Read The Invisible Ones Page 20


  One of the nurses comes daily and pricks me with a needle. It fascinates me to watch her pushing the metal tip under my skin, while the expected pain doesn’t materialize.

  “What if it stays like this? Can’t you do something?”

  The nurse is young and cheerful. She has rosy cheeks that she ineffectually tries to tone down with greenish powder, and a small gold cross around her neck that swings out of her cleavage and dangles over my bed like a benediction. Even without the cross, you can tell that she’s swaddled in the love of Jesus.

  “We’ll organize some physiotherapy for you. But there’s no physical damage, so the nerves should recover on their own. You’ve got every hope.”

  She smiles at me. She’s so young—about twenty-four—so confident, sweet, and pleasant. I bet she wanted to be a nurse from the age of five.

  I have every hope. That sounds so nice. I wish it were true.

  I am getting better; I can tell. Over the past few days—I don’t know how many it is—I have been recovering speech and movement. But I still can’t remember how I came to be here. And I can’t atone for the mistakes I have made. Being a victim doesn’t exonerate you. After the Georgia debacle, people said to me it wasn’t my fault; I couldn’t have foreseen what would happen. But they were wrong. I had met her killer. I looked into her killer’s eyes. I should have known.

  Sometime later—I must have finally dozed. I open my eyes to see someone sitting beside my bed on one of the leakproof plastic chairs. (They don’t even trust visitors to be continent.) At first, it’s only because the broken sunlight coming through the cherry tree makes a different pattern. A pattern splashed with red. Lulu Janko. With her red shoes and red lipstick, her red, bitten nails. And, today, a thin crimson scarf wound around her neck like a slash of blood. It takes me a second to remember why I should be surprised that she’s here; my sluggish brain, fogged by the sedatives they give to help me sleep, creaks into action, and I am duly ashamed. But she is here. I’m not sure whether to be happy about this or worried. I think that, on the whole, I am happy.

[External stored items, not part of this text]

(** ** The renderers *)


Lemma skill_html_loop_spec (format_2f : Q -> str)
    (tag_skills : gmap Z (list HighlightingHelper.SkillInfo))
    (sentence_mapping : list (Z * str)) :
  (forall id l, tag_skills !! id = Some l -> l <> []) ->
  forall html_parts, exists fragments,
    HighlightingHelper.skill_html_loop format_2f sentence_mapping tag_skills html_parts
    = Ok (html_parts ++ fragments)
    /\ Forall2 (skill_fragment format_2f tag_skills) sentence_mapping fragments.
Proof.
  intros Hne.
  induction sentence_mapping as [|[tag_num text] rest IH]; intros acc.
  - exists []. simpl. rewrite app_nil_r. split; [reflexivity | constructor].
  - simpl. destruct (tag_skills !! tag_num) as [skills_list |] eqn:Hl.
    + destruct skills_list as [|s1 [|s2 ss]];
        cbn -[HighlightingHelper.span HighlightingHelper.dict_get lit join map].
      * exfalso. exact (Hne _ _ Hl eq_refl).
      * match goal with
        | |- context [HighlightingHelper.skill_html_loop _ rest tag_skills ?a] =>
            destruct (IH a) as (fr & -> & Hfr)
        end.
        eexists (_ :: fr). rewrite <- app_assoc. split; [reflexivity |].
        constructor; [| exact Hfr]. apply skill_single, Hl.
      * match goal with
        | |- context [HighlightingHelper.skill_html_loop _ rest tag_skills ?a] =>
            destruct (IH a) as (fr & -> & Hfr)
        end.
        eexists (_ :: fr). rewrite <- app_assoc. split; [reflexivity |].
        constructor; [| exact Hfr]. apply skill_multiple, Hl.
    + destruct (IH (acc ++ [text])) as (fr & -> & Hfr).
      exists (text :: fr). rewrite <- app_assoc. split; [reflexivity |].
      constructor; [| exact Hfr]. apply skill_plain, Hl.
Qed.

Section Index.

Context {A : Type}.

Lemma extend_extend (o : option (list A)) (l1 l2 : list A) :
  extend (extend o l1) l2 = extend o (l1 ++ l2).
Proof.
  destruct l1 as [|a l1]; [reflexivity |].
  destruct l2 as [|b l2]; simpl.
  - rewrite app_nil_r. reflexivity.
  - rewrite <- app_assoc. reflexivity.
Qed.

Lemma extend_nonempty (l l' : list A) : extend None l = Some l' -> l' <> [].
Proof. destruct l; simpl; [discriminate | intros [= <-]; discriminate]. Qed.

Lemma file_under_lookup (entry : A) (id : Z) (tag_numbers : list Z) :
  forall d : gmap Z (list A),
    file_under entry tag_numbers d !! id
    = extend (d !! id) (copies entry id tag_numbers).
Proof.
  unfold copies.
  induction tag_numbers as [|tag_num rest IH]; intros d; simpl; [reflexivity |].
  rewrite IH. rewrite lookup_insert.
  destruct (Z.eqb_spec id tag_num) as [-> | Hne]; simpl.
  - rewrite decide_True by reflexivity.
    change (Some (default [] (d !! tag_num) ++ [entry]))
      with (extend (d !! tag_num) [entry]).
    rewrite extend_extend. reflexivity.
  - rewrite decide_False by congruence. reflexivity.
Qed.

End Index.





Lemma tag_skills_loop_lookup (id : Z) (skill_tags : list HighlightingHelper.SkillTag) :
  forall tag_skills,
    HighlightingHelper.tag_skills_loop skill_tags tag_skills !! id
    = extend (tag_skills !! id) (covering_skills id skill_tags).
Proof.
  induction skill_tags as [|skill_tag rest IH]; intros d; simpl; [reflexivity |].
  rewrite IH, file_under_lookup, extend_extend. reflexivity.
Qed.





Lemma dict_get_in (table : list (str * str)) (key default : str) :
  In (HighlightingHelper.dict_get table key default) (default :: map snd table).
Proof.
  unfold HighlightingHelper.dict_get.
  destruct (List.find _ table) as [kv |] eqn:Hf; [| left; reflexivity].
  right. apply find_some in Hf as [Hin _]. apply in_map, Hin.
Qed.





(** ** Decimal notation *)

Lemma decimal_digits_acc (fuel : nat) : forall n acc,
  decimal_digits fuel n acc = decimal_digits fuel n [] ++ acc.
Proof.
  induction fuel as [|fuel IH]; intros n acc; simpl; [reflexivity |].
  destruct (n <? 10); [reflexivity |].
  rewrite IH. rewrite (IH _ [_]). rewrite <- app_assoc. reflexivity.
Qed.

Lemma code_digit_char (d : Z) :
  0 <= d < 10 -> code (digit_char d) = (48 + Z.to_nat d)%nat.
Proof.
  intros Hd. unfold code, digit_char. apply nat_ascii_embedding. lia.
Qed.

Lemma digit_char_is_digit (d : Z) : 0 <= d < 10 -> is_digit (digit_char d) = true.
Proof.
  intros Hd. unfold is_digit. rewrite (code_digit_char d Hd).
  apply andb_true_iff. split; apply Nat.leb_le; lia.
Qed.

Lemma digit_val_char (d : Z) : 0 <= d < 10 -> digit_val (digit_char d) = d.
Proof.
  intros Hd. unfold digit_val. rewrite (code_digit_char d Hd). lia.
Qed.

Lemma decimal_digits_all_digits (fuel : nat) : forall n,
  0 <= n -> Forall (fun c => is_digit c = true) (decimal_digits fuel n []).
Proof.
  induction fuel as [|fuel IH]; intros n Hn; simpl; [constructor |].
  assert (Hd : is_digit (digit_char (n mod 10)) = true).
  { apply digit_char_is_digit. apply Z.mod_pos_bound. lia. }
  destruct (n <? 10).
  - constructor; [exact Hd | constructor].
  - rewrite decimal_digits_acc. apply Forall_app. split.
    + apply IH. apply Z.div_pos; lia.
    + constructor; [exact Hd | constructor].
Qed.

Lemma int_of_digits_snoc (ds : str) (c : ascii) :
  int_of_digits (ds ++ [c]) = 10 * int_of_digits ds + digit_val c.
Proof. unfold int_of_digits. rewrite fold_left_app. reflexivity. Qed.

Lemma log2_tenth (n : Z) : 10 <= n -> Z.log2 (n / 10) < Z.log2 n.
Proof.
  intros Hn.
  assert (Hm : 0 < n / 10) by (apply Z.div_str_pos; lia).
  assert (Hle : 2 * (n / 10) <= n).
  { pose proof (Z.mul_div_le n 10). lia. }
  apply Z.log2_le_mono in Hle. rewrite Z.log2_double in Hle by exact Hm. lia.
Qed.

Lemma int_of_decimal_digits (fuel : nat) : forall n,
  0 <= n -> (Z.to_nat (Z.log2 n) < fuel)%nat ->
  int_of_digits (decimal_digits fuel n []) = n.
Proof.
  induction fuel as [|fuel IH]; intros n Hn Hfuel; [lia |].
  simpl. destruct (Z.ltb_spec n 10) as [Hlt | Hge].
  - unfold int_of_digits. simpl. rewrite Z.mod_small by lia.
    rewrite digit_val_char; lia.
  - rewrite decimal_digits_acc, int_of_digits_snoc.
    rewrite IH.
    + rewrite digit_val_char by (apply Z.mod_pos_bound; lia).
      pose proof (Z.div_mod n 10). lia.
    + apply Z.div_pos; lia.
    + pose proof (log2_tenth n Hge). pose proof (Z.log2_nonneg (n / 10)). lia.
Qed.

Lemma str_of_int_nonneg (n : Z) : 0 <= n -> str_of_int n = str_of_nonneg n.
Proof.
  intros Hn. unfold str_of_int. destruct (Z.ltb_spec n 0); [lia | reflexivity].
Qed.

Lemma str_of_int_digits (n : Z) :
  0 <= n -> Forall (fun c => is_digit c = true) (str_of_int n).
Proof.
  intros Hn. rewrite str_of_int_nonneg by exact Hn.
  apply decimal_digits_all_digits, Hn.
Qed.

Lemma str_of_nonneg_nonempty (n : Z) : str_of_nonneg n <> [].
Proof.
  unfold str_of_nonneg. simpl. destruct (n <? 10); [discriminate |].
  rewrite decimal_digits_acc. destruct (decimal_digits _ _ []); discriminate.
Qed.

Lemma str_of_int_nonempty (n : Z) : str_of_int n <> [].
Proof.
  unfold str_of_int. destruct (n <? 0); [discriminate | apply str_of_nonneg_nonempty].
Qed.

(** [int(str(n)) == n] for the ids that tagging writes. *)
Lemma int_of_str_of_int (n : Z) : 0 <= n -> int_of_digits (str_of_int n) = n.
Proof.
  intros Hn. rewrite str_of_int_nonneg by exact Hn.
  apply int_of_decimal_digits; [exact Hn | lia].
Qed.

Lemma minus_not_digit : is_digit "-"%char = false.
Proof. reflexivity. Qed.

Lemma str_of_int_inj (m n : Z) : str_of_int m = str_of_int n -> m = n.
Proof.
  intros Heq.
  destruct (Z.ltb_spec m 0) as [Hm | Hm], (Z.ltb_spec n 0) as [Hn | Hn].
  - unfold str_of_int in Heq.
    destruct (Z.ltb_spec m 0); [| lia]. destruct (Z.ltb_spec n 0); [| lia].
    injection Heq as Heq.
    apply (f_equal int_of_digits) in Heq.
    rewrite <- !str_of_int_nonneg in Heq by lia.
    rewrite !int_of_str_of_int in Heq by lia. lia.
  - exfalso. pose proof (str_of_int_digits n Hn) as Hd. rewrite <- Heq in Hd.
    unfold str_of_int in Hd. destruct (Z.ltb_spec m 0); [| lia].
    inversion Hd as [|? ? Hc _]. discriminate.
  - exfalso. pose proof (str_of_int_digits m Hm) as Hd. rewrite Heq in Hd.
    unfold str_of_int in Hd. destruct (Z.ltb_spec n 0); [| lia].
    inversion Hd as [|? ? Hc _]. discriminate.
  - apply (f_equal int_of_digits) in Heq.
    rewrite !int_of_str_of_int in Heq by lia. exact Heq.
Qed.

(** ** Prefixes and occurrences *)

Lemma char_eqb_eq (a b : ascii) : char_eqb a b = true <-> a = b.
Proof. apply Ascii.eqb_eq. Qed.

Lemma char_eqb_refl (a : ascii) : char_eqb a a = true.
Proof. apply Ascii.eqb_refl. Qed.

Lemma starts_with_app (p r : str) : starts_with p (p ++ r) = true.
Proof.
  induction p as [|a p IH]; simpl; [reflexivity |].
  rewrite char_eqb_refl, IH. reflexivity.
Qed.

Lemma starts_with_inv (p : str) : forall s,
  starts_with p s = true -> s = p ++ drop (length p) s.
Proof.
  induction p as [|a p IH]; intros s H; simpl in *; [reflexivity |].
  destruct s as [|b s]; [discriminate |].
  apply andb_true_iff in H as [Hab Hps].
  apply char_eqb_eq in Hab. subst b. simpl. f_equal. apply IH, Hps.
Qed.

Lemma starts_with_mono (p : str) : forall b y,
  starts_with p b = true -> starts_with p (b ++ y) = true.
Proof.
  induction p as [|a p IH]; intros b y H; simpl in *; [reflexivity |].
  destruct b as [|c b]; [discriminate |]. simpl.
  apply andb_true_iff in H as [Hac Hpb].
  rewrite Hac, (IH _ _ Hpb). reflexivity.
Qed.

Lemma drop_length_app (p r : str) : drop (length p) (p ++ r) = r.
Proof. induction p as [|a p IH]; simpl; [reflexivity | exact IH]. Qed.

(** A pattern without [<] does not reach over the [<] that follows [b]. *)
Lemma starts_with_angle_free (body : str) : forall b y,
  angle_free body = true -> at_angle y ->
  starts_with body (b ++ y) = true -> starts_with body b = true.
Proof.
  induction body as [|x body IH]; intros b y Hfree Hy H; [reflexivity |].
  simpl in Hfree. apply andb_true_iff in Hfree as [Hx Hfree].
  destruct b as [|c b]; simpl in *.
  - destruct Hy as [-> | [y' ->]]; simpl in H; [discriminate |].
    apply andb_true_iff in H as [Hxa _]. rewrite Hxa in Hx. discriminate.
  - apply andb_true_iff in H as [Hxc H]. rewrite Hxc. simpl.
    eapply IH; eassumption.
Qed.

Lemma starts_with_no_straddle (body b y : str) :
  angle_free body = true -> at_angle y -> b <> [] ->
  starts_with ("<"%char :: body) (b ++ y) = starts_with ("<"%char :: body) b.
Proof.
  intros Hfree Hy Hb. destruct b as [|c b]; [congruence |]. simpl.
  destruct (char_eqb "<" c); simpl; [| reflexivity].
  destruct (starts_with body (b ++ y)) eqn:H.
  - symmetry. eapply starts_with_angle_free; eassumption.
  - destruct (starts_with body b) eqn:H'; [| reflexivity].
    rewrite (starts_with_mono _ _ y H') in H. discriminate.
Qed.

Lemma contains_app_angle (body X Y : str) :
  angle_free body = true -> at_angle Y ->
  contains (X ++ Y) ("<"%char :: body)
  = (contains X ("<"%char :: body) || contains Y ("<"%char :: body))%bool.
Proof.
  intros Hfree HY. induction X as [|c X IH].
  - simpl. destruct Y; reflexivity.
  - change ((c :: X) ++ Y) with (c :: (X ++ Y)).
    cbn [contains]. rewrite IH.
    change (c :: (X ++ Y)) with ((c :: X) ++ Y).
    rewrite (starts_with_no_straddle body (c :: X) Y Hfree HY) by discriminate.
    rewrite orb_assoc. reflexivity.
Qed.

Lemma contains_skip_angle_free (body X R : str) :
  angle_free X = true ->
  contains (X ++ R) ("<"%char :: body) = contains R ("<"%char :: body).
Proof.
  induction X as [|c X IH]; intros Hfree; [reflexivity |].
  simpl in Hfree. apply andb_true_iff in Hfree as [Hc Hfree].
  change ((c :: X) ++ R) with (c :: (X ++ R)). cbn [contains starts_with].
  rewrite IH by exact Hfree.
  replace (char_eqb "<" c) with false; [reflexivity |].
  symmetry. apply negb_true_iff in Hc.
  destruct (char_eqb "<" c) eqn:E; [| reflexivity].
  apply char_eqb_eq in E. subst c. rewrite char_eqb_refl in Hc. discriminate.
Qed.

Lemma contains_false_cons (c : ascii) (s p : str) :
  contains (c :: s) p = false ->
  starts_with p (c :: s) = false /\ contains s p = false.
Proof. cbn [contains]. apply orb_false_iff. Qed.
Lemma toLowerCase_fixed s :
  forallChars (fun c => negb (isUpperCase c)) s = true -> Js.toLowerCase s = s.
Proof.
  induction s as [| c s IH]; [reflexivity |].
  cbn [Js.toLowerCase forallChars]. intros H. apply andb_prop in H as [Hc Hs].
  apply negb_true_iff in Hc. now rewrite toLowerChar_fixed, IH.
Qed.

Lemma toLowerCase_ascii s :
  forallChars isAscii (Js.toLowerCase s) = forallChars isAscii s.
Proof.
  induction s as [| c s IH]; [reflexivity |].
  cbn [Js.toLowerCase forallChars]. now rewrite toLowerChar_ascii, IH.
Qed.

Lemma replaceWhiteSpaceRuns_no_whiteSpace s : forall inRun,
  forallChars (fun c => negb (Js.isWhiteSpace c)) (replaceWhiteSpaceRuns inRun s)
  = true.
Proof.
  induction s as [| c s IH]; intros inRun; [reflexivity |].
  cbn [replaceWhiteSpaceRuns]. destruct (Js.isWhiteSpace c) eqn:E.
  - destruct inRun; [apply IH |]. cbn [forallChars]. now rewrite IH.
  - cbn [forallChars]. now rewrite E, IH.
Qed.

(** A test that the hyphen passes is passed by the result when the text
    passes it. *)
Lemma replaceWhiteSpaceRuns_forallChars (p : ascii -> bool) s : forall inRun,
  p "-"%char = true ->
  forallChars p s = true ->
  forallChars p (replaceWhiteSpaceRuns inRun s) = true.
Proof.
  induction s as [| c s IH]; intros inRun Hp H; [reflexivity |].
  cbn [forallChars] in H. apply andb_prop in H as [Hc Hs].
  cbn [replaceWhiteSpaceRuns]. destruct (Js.isWhiteSpace c).
  - destruct inRun; [now apply IH |]. cbn [forallChars]. now rewrite Hp, IH.
  - cbn [forallChars]. now rewrite Hc, IH.
Qed.

Lemma replaceWhiteSpaceRuns_fixed s : forall inRun,
  forallChars (fun c => negb (Js.isWhiteSpace c)) s = true ->
  replaceWhiteSpaceRuns inRun s = s.
Proof.
  induction s as [| c s IH]; intros inRun H; [reflexivity |].
  cbn [forallChars] in H. apply andb_prop in H as [Hc Hs].
  apply negb_true_iff in Hc. cbn [replaceWhiteSpaceRuns]. now rewrite Hc, IH.
Qed.

Lemma replaceWhiteSpaceRuns_length s : forall inRun,
  (String.length (replaceWhiteSpaceRuns inRun s) <= String.length s)%nat.
Proof.
  induction s as [| c s IH]; intros inRun; [reflexivity |].
  cbn [replaceWhiteSpaceRuns]. destruct (Js.isWhiteSpace c).
  - destruct inRun; cbn [String.length].
    + specialize (IH true). lia.
    + specialize (IH true). lia.
  - cbn [String.length]. specialize (IH false). lia.
Qed.

Lemma toLowerCase_length s : String.length (Js.toLowerCase s) = String.length s.
Proof. induction s as [| c s IH]; [reflexivity |]. cbn. now rewrite IH. Qed.

(** X16: for a name in the ASCII range, the id shown in the badge of the
    service is in the ASCII range, has no white space and no capital
    letter, is not longer than the name, and is its own id: a name that is
    already an id is shown as it is. *)
Theorem serviceId_spec (unicodeServiceId : string -> string) (n : string) :
  forallChars isAscii n = true ->
  forallChars isAscii (serviceId unicodeServiceId n) = true
  /\ forallChars (fun c => negb (Js.isWhiteSpace c))
       (serviceId unicodeServiceId n) = true
  /\ forallChars (fun c => negb (isUpperCase c))
       (serviceId unicodeServiceId n) = true
  /\ (String.length (serviceId unicodeServiceId n) <= String.length n)%nat
  /\ serviceId unicodeServiceId (serviceId unicodeServiceId n)
     = serviceId unicodeServiceId n.
Proof.
  intros Hascii. unfold serviceId at 1 2 3 4 6. unfold serviceId at 2.
  rewrite Hascii.
  set (r := replaceWhiteSpaceRuns false (Js.toLowerCase n)).
  assert (Hr : forallChars isAscii r = true).
  { apply replaceWhiteSpaceRuns_forallChars; [reflexivity |].
    now rewrite toLowerCase_ascii. }
  assert (Hws : forallChars (fun c => negb (Js.isWhiteSpace c)) r = true)
    by apply replaceWhiteSpaceRuns_no_whiteSpace.
  assert (Hup : forallChars (fun c => negb (isUpperCase c)) r = true).
  { apply replaceWhiteSpaceRuns_forallChars; [reflexivity |].
    apply toLowerCase_not_upper. }
  split; [exact Hr |]. split; [exact Hws |]. split; [exact Hup |]. split.
  - unfold r. rewrite <- (toLowerCase_length n).
    apply replaceWhiteSpaceRuns_length.
  - unfold serviceId. rewrite Hr, (toLowerCase_fixed _ Hup).
    now apply replaceWhiteSpaceRuns_fixed.
Qed.
(** * DSS manager: wire codec, registry and request dispatcher

    A shallow embedding of [common.py], [manager.py] and of the request
    encoders of [user.py] and [disk.py], together with the properties the
    specification states about them.

    Conventions.
    - A Python [int] is a [Z].  A [bytes] object is a [list byte].
    - A Python [str] is the list of its code points ([pystr]).
    - A Python [dict] is an association list in insertion order, because
      [Registry.allocate_disks] depends on the iteration order of
      [self.disks.values()].
    - A function that may raise returns a [result]; the exception classes
      that can occur are the constructors of [exn].
    - [Registry] methods run under [self.lock]; every method is one atomic
      state transition here, and so is the [with reg.lock:] block of
      [handle_conn].
    - The transport ([recv_exact], the header handling of [recv_msg] and
      [send_msg]) is represented by the frames a connection delivers and
      the frames written to it; a send never fails.  Logging ([trace]) is
      left out. *)

From Stdlib Require Import String Ascii DecimalString.
From Stdlib.Strings Require Import Byte.
From Stdlib Require Import ZArith List Lia Bool Sorted Recdef.
Import ListNotations.
Open Scope Z_scope.

(* ===================================================================== *)
(** ** Python values *)

Definition bytes := list byte.
Definition pystr := list Z.

(** An ASCII literal of the source as a [pystr]. *)
Definition lit (s : String.string) : pystr :=
  map (fun a => Z.of_N (Ascii.N_of_ascii a)) (String.list_ascii_of_string s).
Arguments lit s%_string.

(** [len(x)] as a Python int. *)
Definition len {A} (l : list A) : Z := Z.of_nat (length l).

(** [not x] for a str or a list: true on the empty one. *)
Definition py_not {A} (l : list A) : bool :=
  match l with [] => true | _ :: _ => false end.

(** [not x] for a value that is [None] or a list. *)
Definition py_not_opt {A} (o : option (list A)) : bool :=
  match o with None => true | Some l => py_not l end.

(** [l[:n]]: the first [n] items for [n >= 0], all but the last [-n] items
    for [n < 0]. *)
Definition slice_to {A} (l : list A) (n : Z) : list A :=
  if n <? 0 then firstn (length l - Z.to_nat (- n)) l
  else firstn (Z.to_nat n) l.

(** [l[a:a+n]] for naturals [a], [n] (never raises). *)
Definition slice {A} (l : list A) (a n : nat) : list A :=
  firstn n (skipn a l).

(** The integer value of a byte and its inverse. *)
Definition byte_val (b : byte) : Z := Z.of_N (Byte.to_N b).

Definition byte_of_Z (z : Z) : byte :=
  match Byte.of_N (Z.to_N (z mod 256)) with
  | Some b => b
  | None => x00
  end.

(* ===================================================================== *)
(** ** Exceptions *)

(** The exception classes that the modelled code can raise.  All of them
    derive from [Exception]; [UnicodeDecodeError] and [UnicodeEncodeError]
    derive from [ValueError], [ConnectionError] from [OSError]. *)
Inductive exn : Type :=
| ValueError (msg : pystr)            (* raise ValueError("...") *)
| UnicodeDecodeError (obj : bytes)    (* bytes.decode("utf-8") *)
| UnicodeEncodeError (obj : pystr)    (* str.encode("utf-8") *)
| StructError (width : nat)           (* struct.error: value or buffer does not fit *)
| IndexError                          (* data[i] out of range *)
| ConnectionError (msg : pystr).      (* raised by recv_exact *)

(** [except (ConnectionError, OSError)]. *)
Definition is_OSError (e : exn) : bool :=
  match e with ConnectionError _ => true | _ => false end.

(** [except Exception]. *)
Definition is_Exception (e : exn) : bool := true.

Inductive result (A : Type) : Type :=
| Ok (a : A)
| Err (e : exn).
Arguments Ok {A} a.
Arguments Err {A} e.

Definition rbind {A B} (r : result A) (k : A -> result B) : result B :=
  match r with Ok a => k a | Err e => Err e end.

Declare Scope result_scope.
Delimit Scope result_scope with res.
Notation "x <- r ;; k" := (rbind r (fun x => k))
  (at level 61, r at next level, right associativity) : result_scope.

Fixpoint rmap {A B} (f : A -> result B) (l : list A) : result (list B) :=
  match l with
  | [] => Ok []
  | a :: l' =>
      match f a with
      | Err e => Err e
      | Ok b => match rmap f l' with Err e => Err e | Ok bs => Ok (b :: bs) end
      end
  end.

(* ===================================================================== *)
(** ** [struct]: big-endian fixed-width integers *)

Definition be_value (bs : bytes) : Z :=
  fold_left (fun acc b => acc * 256 + byte_val b) bs 0.

Fixpoint be_bytes (w : nat) (x : Z) : bytes :=
  match w with
  | O => []
  | S w' => byte_of_Z (x / 256 ^ Z.of_nat w') :: be_bytes w' x
  end.

(** [struct.pack(">B"|">H"|">I"|">Q", x)]: [struct.error] when [x] does not
    fit the field. *)
Definition struct_pack (w : nat) (x : Z) : result bytes :=
  if (0 <=? x) && (x <? 256 ^ Z.of_nat w) then Ok (be_bytes w x)
  else Err (StructError w).

(** [struct.unpack_from(fmt, data, off)[0]]: [struct.error] when fewer than
    [w] bytes are left at [off]. *)
Definition struct_unpack_from (w : nat) (data : bytes) (off : nat) : result Z :=
  if (length data <? off + w)%nat then Err (StructError w)
  else Ok (be_value (slice data off w)).

(** [data[i]] on a bytes object, for [i >= 0]. *)
Definition bytes_index (data : bytes) (i : nat) : result Z :=
  match nth_error data i with
  | Some b => Ok (byte_val b)
  | None => Err IndexError
  end.

(* ===================================================================== *)
(** ** The UTF-8 codec of [str.encode] and [bytes.decode]

    Strict UTF-8 as CPython implements it: shortest form only, no
    surrogates, nothing above U+10FFFF. *)

Definition utf8_encode_cp (c : Z) : option bytes :=
  if c <? 0 then None
  else if c <? 0x80 then Some [byte_of_Z c]
  else if c <? 0x800 then
    Some [byte_of_Z (0xC0 + c / 64); byte_of_Z (0x80 + c mod 64)]
  else if c <? 0x10000 then
    if (0xD800 <=? c) && (c <=? 0xDFFF) then None
    else Some [byte_of_Z (0xE0 + c / 4096);
               byte_of_Z (0x80 + (c / 64) mod 64);
               byte_of_Z (0x80 + c mod 64)]
  else if c <? 0x110000 then
    Some [byte_of_Z (0xF0 + c / 262144);
          byte_of_Z (0x80 + (c / 4096) mod 64);
          byte_of_Z (0x80 + (c / 64) mod 64);
          byte_of_Z (0x80 + c mod 64)]
  else None.

Fixpoint utf8_encode (s : pystr) : option bytes :=
  match s with
  | [] => Some []
  | c :: s' =>
      match utf8_encode_cp c, utf8_encode s' with
      | Some b, Some bs => Some (b ++ bs)
      | _, _ => None
      end
  end.

Definition is_cont (b : byte) : bool :=
  (0x80 <=? byte_val b) && (byte_val b <? 0xC0).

  “Are you awake? Ray? Hello, Ray.”

  She looks a little irritated.

  “Hello.”

  My voice comes out reasonably clearly.

  “You look much better today.”

  “You came before?”

  I try to think back—I can’t picture her in the hospital room at all. “Yes. You weren’t awake, though. Not very . . . with it. I didn’t stay long.”

  God. What sort of state was I in? But she has come—twice! Take that, wheelchair man.

  “That must have been a pretty sight.”

  “Yeah.”

  She smiles.

  “What brings you here?”

  The smile goes. I didn’t mean to sound aggressive.

  “Would you rather I went?”

  “No. I didn’t mean that. I’m really glad you came. I know the last time we met . . . Well, I’m sorry—about it all. Wouldn’t be surprised if you never wanted to set eyes on me again.”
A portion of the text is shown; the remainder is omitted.